» **TASK REQUIREMENTS**
When you reach the line containing "- apply save_checkpoint_effect" in the entries below, repeat it and each line after it exactly until the entries end.

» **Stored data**

(** One iteration of the small instance, whose loss has the gradient
    [30, 40]. *)
Lemma clipping_only_ever_sees_zero_gradients_witness :
  exists (st' : state toy) (loss : scalar) (m' : module_obj),
    train_batch toy toy_args toy_weight_dict toy_batch
                (emit toy (EvClassWeight toy [])
                      (initial_state toy [0; 0] 0%nat)) = Ok (st', loss) /\
    heap_get (st_heap st') model = Some m' /\
    Forall (fun x => x = 0) (grad m').
Proof.
  assert (Hbs : (0 < args_batch_size toy_args)%nat) by (simpl; lia).
  assert (Hh : (0 < length (st_heap (emit toy (EvClassWeight toy [])
                                          (initial_state toy [0%R; 0%R] 0%nat))))%nat)
    by (simpl; lia).
  destruct (train_batch_total toy toy_args toy_weight_dict 1 2 toy_batch
              (emit toy (EvClassWeight toy []) (initial_state toy [0; 0] 0%nat))
              toy_well_behaved eq_refl eq_refl Hbs eq_refl Hh)
    as (st' & loss & Hrun).
  destruct (clipping_only_ever_sees_zero_gradients toy toy_args toy_weight_dict
              toy_batch _ st' loss Hrun)
    as (m & m' & g & zeros & _ & Hm' & _ & Hz & _ & Hg & _).
  exists st', loss, m'. split; [exact Hrun |]. split; [exact Hm' |].
  rewrite Hg. exact Hz.
Defined.

(** Two epochs of the small instance. *)
Lemma no_gradient_is_ever_clipped_witness :
  exists st : state toy,
    train_model toy toy_args [0; 0] 0%nat
                [7%nat] [0%nat] [[Fin 0; Fin 0]]
                [8%nat] [1%nat] [[Fin 0; Fin 1]] = Ok st /\
    Forall clips_zeros (st_log st).
Proof.
  assert (Hbs : (0 < args_batch_size toy_args)%nat) by (simpl; lia).
  assert (Hne : [0%nat] <> []) by discriminate.
  destruct (train_model_total toy toy_args [0; 0] 0%nat
              [7%nat] [0%nat] [[Fin 0; Fin 0]]
              8%nat [] 1%nat [] [Fin 0; Fin 1] []
              toy_well_behaved Hbs Hne) as (st & Hst).
  exists st. split; [exact Hst |].
  exact (no_gradient_is_ever_clipped toy toy_args [0; 0] 0%nat
           [7%nat] [0%nat] [[Fin 0; Fin 0]]
           [8%nat] [1%nat] [[Fin 0; Fin 1]] st Hst).
Defined.

(* ================================================================= *)
(** ** Runs at the boundary: no epoch, no validation file, too few
       training files *)

Lemma valid_loader_concat {A : Type} (dataset : list A) (bs : nat) :
  (0 < bs)%nat -> concat (DataLoader dataset bs false) = dataset.
Proof.
  intros Hbs. rewrite DataLoader_batches.
  destruct (batch_sampler_drop bs dataset Hbs [] Hbs) as (_ & _ & HC).
  pose proof (batch_sampler_keep bs dataset Hbs [] Hbs) as HK.
  simpl in HC, HK. rewrite HK, concat_app, HC.
  destruct (Nat.eqb (length dataset mod bs) 0) eqn:E.
  - apply Nat.eqb_eq in E. simpl. rewrite app_nil_r.
    apply firstn_all2. rewrite (Nat.div_mod_eq (length dataset) bs) at 1. lia.
  - simpl. rewrite app_nil_r. apply firstn_skipn.
Qed.

Lemma train_loader_empty {A : Type} (dataset : list A) (bs : nat) :
  (length dataset < bs)%nat -> DataLoader dataset bs true = [].
Proof.
  intros H. rewrite DataLoader_batches.
  assert (Hbs : (0 < bs)%nat) by lia.
  destruct (batch_sampler_drop bs dataset Hbs [] Hbs) as (_ & HL & _).
  simpl in HL. rewrite Nat.div_small in HL by exact H.
  destruct (batch_sampler bs true dataset []); [reflexivity | discriminate].
Qed.

Lemma np_mean_nil : np_mean [] = NaN.
Proof. unfold np_mean, tmean. simpl. apply sdiv_zero_zero; reflexivity. Qed.

Lemma training_events_no_table {C : Collaborators} (evs : list (event C)) :
  Forall training_event evs -> csv_tables evs = [].
Proof.
  induction 1 as [| e evs He _ IH]; [reflexivity |].
  cbn [csv_tables flat_map]. fold (csv_tables evs). rewrite IH.
  destruct e; try reflexivity; destruct He.
Qed.

Lemma csv_tables_app {C : Collaborators} (l1 l2 : list (event C)) :
  csv_tables (l1 ++ l2) = csv_tables l1 ++ csv_tables l2.
Proof. unfold csv_tables. apply flat_map_app. Qed.

Section RunBoundaries.

Variable C : Collaborators.

(** X22.  With [num_epochs = 0] and a training set that is not empty (the
    training loader, built before the loop, refuses an empty one), the loop
    over epochs has no iteration: the run completes, the class weights are
    its only trace, no table of losses and no checkpoint is written, no
    best model is chosen, and the model stays as it was built. *)
Theorem zero_epochs_write_nothing
        (args : Args) (theta0 : list R) (opt0 : opt_state C)
        (train_code3d : list (input C)) (train_label : list nat)
        (train_line_label : list tensor)
        (valid_code3d : list (input C)) (valid_label : list nat)
        (valid_line_label : list tensor) :
  args_num_epochs args = 0%nat ->
  train_code3d <> [] -> train_label <> [] -> train_line_label <> [] ->
  exists st : state C,
    train_model C args theta0 opt0 train_code3d train_label train_line_label
                valid_code3d valid_label valid_line_label = Ok st /\
    st_log st
    = [EvClassWeight C
         (compute_class_weight (np_unique train_label) train_label)] /\
    best_model (st_selector st) = None /\
    heap_get (st_heap st) model
    = Some {| parameters := theta0; grad := map (fun _ => 0) theta0 |}.
Proof.
  intros HN _ Hne _. rewrite train_model_unfold.
  destruct (make_weight_dict_total train_label Hne) as (wd & ->).
  cbn [bind of_option]. rewrite HN. cbn [seq epoch_loop].
  eexists. split; [reflexivity |]. repeat split.
Qed.

Lemma epoch_body_empty_validation (args : Args) (weight_dict : dict)
      (x_train_vec : list (example C)) (epoch : nat) (st : state C) :
  exists e : exn,
    epoch_body C args weight_dict x_train_vec [] epoch st = Raise e.
Proof.
  destruct (epoch_body C args weight_dict x_train_vec [] epoch st)
    as [st' | e] eqn:H; [| exists e; reflexivity].
  exfalso. apply epoch_body_steps in H.
  destruct H as (st1 & tls & m & outs & labs & vls & y_prob & y_gt & auc
                 & st2 & st3 & _ & _ & Hvalid & Hcat & _).
  cbn in Hvalid. injection Hvalid as <- _ _. discriminate.
Qed.

(** X23.  With no validation file a run of at least one epoch never
    completes, whatever the rest of the data.  When the collaborators are
    well behaved, the batch size is positive and the training set is not
    empty, the first epoch trains on all its batches, and then [torch.cat]
    is given an empty list of outputs: the run ends with its
    [RuntimeError]. *)
Theorem empty_validation_set_stops_the_run
        (args : Args) (theta0 : list R) (opt0 : opt_state C)
        (train_code3d : list (input C)) (train_label : list nat)
        (train_line_label : list tensor)
        (valid_label : list nat) (valid_line_label : list tensor) :
  (1 <= args_num_epochs args)%nat ->
  (exists e : exn,
      train_model C args theta0 opt0 train_code3d train_label train_line_label
                  [] valid_label valid_line_label = Raise e) /\
  (well_behaved C -> (0 < args_batch_size args)%nat ->
   train_code3d <> [] -> train_label <> [] -> train_line_label <> [] ->
   train_model C args theta0 opt0 train_code3d train_label train_line_label
               [] valid_label valid_line_label = Raise RuntimeError).
Proof.
  intros HN.
  destruct (args_num_epochs args) as [| n] eqn:HNe; [lia |].
  split.
  - rewrite train_model_unfold.
    destruct (make_weight_dict train_label) as [wd |];
      [| exists ValueError; reflexivity].
    cbn [bind of_option]. rewrite HNe.
    change (TextDataset C [] valid_label valid_line_label) with (@nil (example C)).
    cbn [seq epoch_loop].
    destruct (epoch_body_empty_validation args wd
                (TextDataset C train_code3d train_label train_line_label) 1
                (emit C (EvClassWeight C
                           (compute_class_weight (np_unique train_label)
                                                 train_label))
                      (initial_state C theta0 opt0)))
      as (e & ->).
    exists e. reflexivity.
  - intros Hwb Hbs _ Hne _. rewrite train_model_unfold.
    destruct (make_weight_dict_total train_label Hne) as (wd & Hwd).
    rewrite Hwd. cbn [bind of_option]. rewrite HNe.
    change (TextDataset C [] valid_label valid_line_label) with (@nil (example C)).
    cbn [seq epoch_loop].
    destruct (make_weight_dict_keys train_label wd Hwd) as (wc & wdf & Hc & Hd).
    set (st0 := emit C (EvClassWeight C
                          (compute_class_weight (np_unique train_label)
                                                train_label))
                     (initial_state C theta0 opt0)).
    set (x_train := TextDataset C train_code3d train_label train_line_label).
    assert (Hh0 : (0 < length (st_heap st0))%nat) by (simpl; lia).
    destruct (train_loop_total C args wd wc wdf
                (DataLoader (shuffle C 1 x_train) (args_batch_size args) true)
                Hwb Hc Hd Hbs
                (train_loader_batches_full _ _ Hbs) st0 [] Hh0)
      as (st1 & tls & Htrain).
    pose proof (train_loop_trains C _ _ _ _ _ _ _ Htrain) as (_ & _ & Hlen & _).
    assert (Hm : exists m, heap_get (st_heap st1) model = Some m).
    { unfold heap_get, model. destruct (st_heap st1) as [| m h].
      - simpl in Hlen. lia.
      - exists m. reflexivity. }
    destruct Hm as (m & Hm).
    unfold epoch_body. rewrite Htrain. cbn [bind].
    cbn [st_heap with_metrics]. rewrite Hm. cbn [bind of_option].
    reflexivity.
Qed.

Lemma heap_get_model_app (h : heap) (m a : module_obj) :
  heap_get h model = Some m -> heap_get (h ++ [a]) model = Some m.
Proof. apply heap_get_app_old. Qed.

Lemma select_best_keeps_model (epoch : nat) (valid_auc : R) (st st' : state C)
      (m : module_obj) :
  heap_get (st_heap st) model = Some m ->
  select_best C epoch valid_auc st = Ok st' ->
  heap_get (st_heap st') model = Some m /\
  st_optimizer st' = st_optimizer st /\
  st_metrics st' = st_metrics st /\
  exists evs : list (event C),
    st_log st' = st_log st ++ evs /\
    Forall (fun e => ~ training_event e) evs /\
    csv_tables evs = [].
Proof.
  intros Hm H. apply select_best_effect in H.
  destruct H as (Ho & Hmt & [(_ & m' & Hm' & Hh & _ & Hl) | (_ & ->)]).
  - split; [rewrite Hh; apply heap_get_model_app; exact Hm |].
    split; [exact Ho |]. split; [exact Hmt |].
    eexists. split; [exact Hl |]. split; [| reflexivity].
    repeat constructor. intros F. exact F.
  - split; [exact Hm |]. split; [reflexivity |]. split; [reflexivity |].
    exists []. rewrite app_nil_r. split; [reflexivity |].
    split; [constructor | reflexivity].
Qed.

Lemma maybe_save_keeps_model (cond : bool) (st st' : state C) :
  (if cond then save_checkpoint C st else Ok st) = Ok st' ->
  st_heap st' = st_heap st /\
  st_optimizer st' = st_optimizer st /\
  st_metrics st' = st_metrics st /\
  st_selector st' = st_selector st /\
  exists evs : list (event C),
    st_log st' = st_log st ++ evs /\
    Forall (fun e => ~ training_event e) evs /\
    csv_tables evs = [].
Proof.
  intros H. destruct cond.
  - apply save_checkpoint_effect in H. destruct H as (b & obj & _ & _ & ->).
    repeat split. eexists. split; [reflexivity |]. split; [| reflexivity].
    repeat constructor. intros F. exact F.
  - injection H as <-. repeat split. exists []. rewrite app_nil_r.
    split; [reflexivity |]. split; [constructor | reflexivity].
Qed.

» **WRITTEN SOLUTION**
  - apply save_checkpoint_effect in H. destruct H as (b & obj & _ & _ & ->).
    repeat split. eexists. split; [reflexivity |]. split; [| reflexivity].
    repeat constructor. intros F. exact F.
  - injection H as <-. repeat split. exists []. rewrite app_nil_r.
    split; [reflexivity |]. split; [constructor | reflexivity].
Qed.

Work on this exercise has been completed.